Mr Towke grew up as a Maronite Catholic and went to Marcellin College in Randwick.
Mr Morrison said the support he received from Lebanese community leaders should put an end to the matter.
“More importantly, leaders of Lebanese communities have made their own statements and, I think, put that matter to rest,” he said on Monday.
Prominent south-west Sydney doctor Jamal Rifi, former NSW MP John Ajaka, and Sutherland Shire Liberal councilor Hassan Awada are among the high-profile members of Sydney’s Lebanese community who have voiced their support for Mr Morrison.
Trade Minister Dan Tehan and Home Affairs Minister Karen Andrews also defended Mr Morrison on Monday.
“There’s a myriad of people who have come out and defended the PM from the Lebanese community. And they’ve done that because they’ve worked with him,” Mr Tehan told ABC radio.

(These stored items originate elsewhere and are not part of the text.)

(** In every run, what the reader has taken out followed by what is buffered
    is the assembled prefix of the stream: nothing is lost, repeated or reordered.
    The buffered and the unassembled bytes together stay within the capacity, and
    the end is signalled only after the whole stream has been assembled. *)
Theorem reassembler_run_safe (D : Z -> byte) (N cap : Z) (r : t) (out : bytes)
  (HN : 0 <= N < two63) (Hcap : 0 <= cap < two63) (Hreach : reach D N cap r out) :
  out ++ ByteStream.contents (stream_out r) = slice D 0 (first_unasmb r) /\
  ByteStream.buffer_size (stream_out r) + unassembled_bytes r <= cap /\
  (ByteStream.eof (stream_out r) = true -> out = slice D 0 N).
Proof.
  destruct (reach_inv D N cap r out HN Hcap Hreach) as (Hwf & Hc & Ho).
  pose proof Hwf as [Hco Hes]. pose proof (core_total D N r Hco). pose proof Hco as [].
  pose proof (ByteStream.wf_size _ co_out0).
  unfold stream_out, ByteStream.buffer_size, unassembled_bytes. split_and!.
  - rewrite Ho, co_contents0.
    replace (first_unasmb r) with
      (first_unasmb r - ByteStream.cur_size (_output r) + ByteStream.cur_size (_output r)) at 3 by lia.
    by rewrite slice_app by lia.
  - lia.
  - unfold ByteStream.eof, ByteStream.buffer_empty. intros [Hen Hem]%andb_true_iff. zb.
    apply Hes in Hen as [_ HF]. rewrite Ho. f_equal. lia.
Qed.

Lemma reassembler_run_safe_witness :
  exists r, reach (fun i => z2b (97 + i)) 3 2 r [x61; x62] /\
    [x61; x62] ++ ByteStream.contents (stream_out r) = slice (fun i => z2b (97 + i)) 0 2.
Proof.
  set (D := fun i => z2b (97 + i)).
  assert (H1 : exists r1 r2, push_substring [x61; x62; x63] 0 true (make 2) = Ok r1 /\
    ByteStream.read 5 (_output r1) = Ok ([x61; x62], r2) /\ first_unasmb r1 = 2).
  { eexists _, _. split; [vm_compute; reflexivity|].
    split; [vm_compute; reflexivity|].
    reflexivity. }
  destruct H1 as (r1 & o & Hp & Hrd & Hf).
  assert (Hr : reach D 3 2 (set_output o r1) ([] ++ [x61; x62])).
  { eapply reach_read with (n := 5); [|lia|exact Hrd].
    eapply reach_push; [apply reach_init| |exact Hp].
    split; try (intros; cbn; lia). reflexivity. }
  exists (set_output o r1). split; [exact Hr|]. rewrite <- Hf.
  apply (reassembler_run_safe D 3 2 (set_output o r1) [x61; x62]); [lia|lia|exact Hr].
Defined.

End StreamReassembler.
(* ===== verification/Ipv4Wire.v ===== *)
(** * IPv4 datagrams on the wire (tcp_helpers/ipv4_header, tcp_helpers/ipv4_datagram)

    The header carries its own checksum and the length of the whole datagram, so
    [IPv4Header.parse] looks at the size of the buffer before it reads a field. *)

From S2P Require Import Prelude Wrapping Buffers Parsing Checksum.
From Stdlib Require Import Strings.Byte.

Module IPv4Header.

Definition LENGTH : Z := 20.
Definition DEFAULT_TTL : Z := 128.
Definition PROTO_TCP : Z := 6.

(** [struct IPv4Header]. *)
Record t : Type := mk {
  ver : Z;
  hlen : Z;
  tos : Z;
  len : Z;
  id : Z;
  df : bool;
  mf : bool;
  offset : Z;
  ttl : Z;
  proto : Z;
  cksum : Z;
  src : Z;
  dst : Z
}.

Definition default : t := mk 4 (LENGTH / 4) 0 0 0 true false 0 DEFAULT_TTL PROTO_TCP 0 0 0.

Definition set_cksum (c : Z) (h : t) : t :=
  mk (ver h) (hlen h) (tos h) (len h) (id h) (df h) (mf h) (offset h) (ttl h) (proto h) c
     (src h) (dst h).

Definition payload_length (h : t) : Z := u16 (len h - 4 * hlen h).

Definition pseudo_cksum (h : t) : Z :=
  let pcksum := u32 (Z.shiftr (src h) 16 + Z.land (src h) 65535) in
  let pcksum := u32 (pcksum + u32 (Z.shiftr (dst h) 16 + Z.land (dst h) 65535)) in
  let pcksum := u32 (pcksum + proto h) in
  u32 (pcksum + payload_length h).

(** [parse]: too short a buffer leaves the header as it was; the other checks
    come after all the fields have been assigned. *)
Definition parse (self : t) : NetParser.P (ParseResult * t) :=
  original ← NetParser.get;
  let original_serialized_version := NetParser.buffer original in
  let data_size := Buffer.size (NetParser.buffer original) in
  if data_size <? LENGTH then mret (PacketTooShort, self)
  else
    first_byte ← NetParser.u8;
    let ver := Z.shiftr first_byte 4 in
    let hlen := Z.land first_byte 15 in
    tos ← NetParser.u8;
    len ← NetParser.u16;
    id ← NetParser.u16;
    fo_val ← NetParser.u16;
    let df := negb (Z.land fo_val 16384 =? 0) in
    let mf := negb (Z.land fo_val 8192 =? 0) in
    let offset := Z.land fo_val 8191 in
    ttl ← NetParser.u8;
    proto ← NetParser.u8;
    cksum ← NetParser.u16;
    src ← NetParser.u32;
    dst ← NetParser.u32;
    let h := mk ver hlen tos len id df mf offset ttl proto cksum src dst in
    if data_size <? 4 * hlen then mret (PacketTooShort, h)
    else if negb (ver =? 4) then mret (WrongIPVersion, h)
    else if hlen <? 5 then mret (HeaderTooShort, h)
    else if negb (data_size =? len) then mret (TruncatedPacket, h)
    else
      _ ← NetParser.remove_prefix (hlen * 4 ⊟ LENGTH);
      p ← NetParser.get;
      if NetParser.error p then mret (NetParser.get_error p, h)
      else
        let check := InternetChecksum.make 0 in
        let check := InternetChecksum.add
          (take (Z.to_nat (4 * hlen)) (Buffer.str original_serialized_version)) check in
        if negb (InternetChecksum.value check =? 0) then mret (BadChecksum, h)
        else mret (NoError, h).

“They know the caliber of the PM.”
Ms Andrews said she had no knowledge of the circumstances of the allegations beyond what had been publicly reported, but she was confident in Mr Morrison’s integrity.
“What I can say about the Prime Minister is that in his dealings with me I have always found him to be very firm, very fair in those dealings,” Ms Andrews said.
Liberal Senator Concetta Fierravanti-Wells, who supported Mr Towke in the 2007 preselection and later employed him as a staffer, disclosed the existence of the statutory declarations in a searing speech to the Senate last week, days after losing her own preselection, where she denounced Mr Morrison as “ruthless” and a “bully”.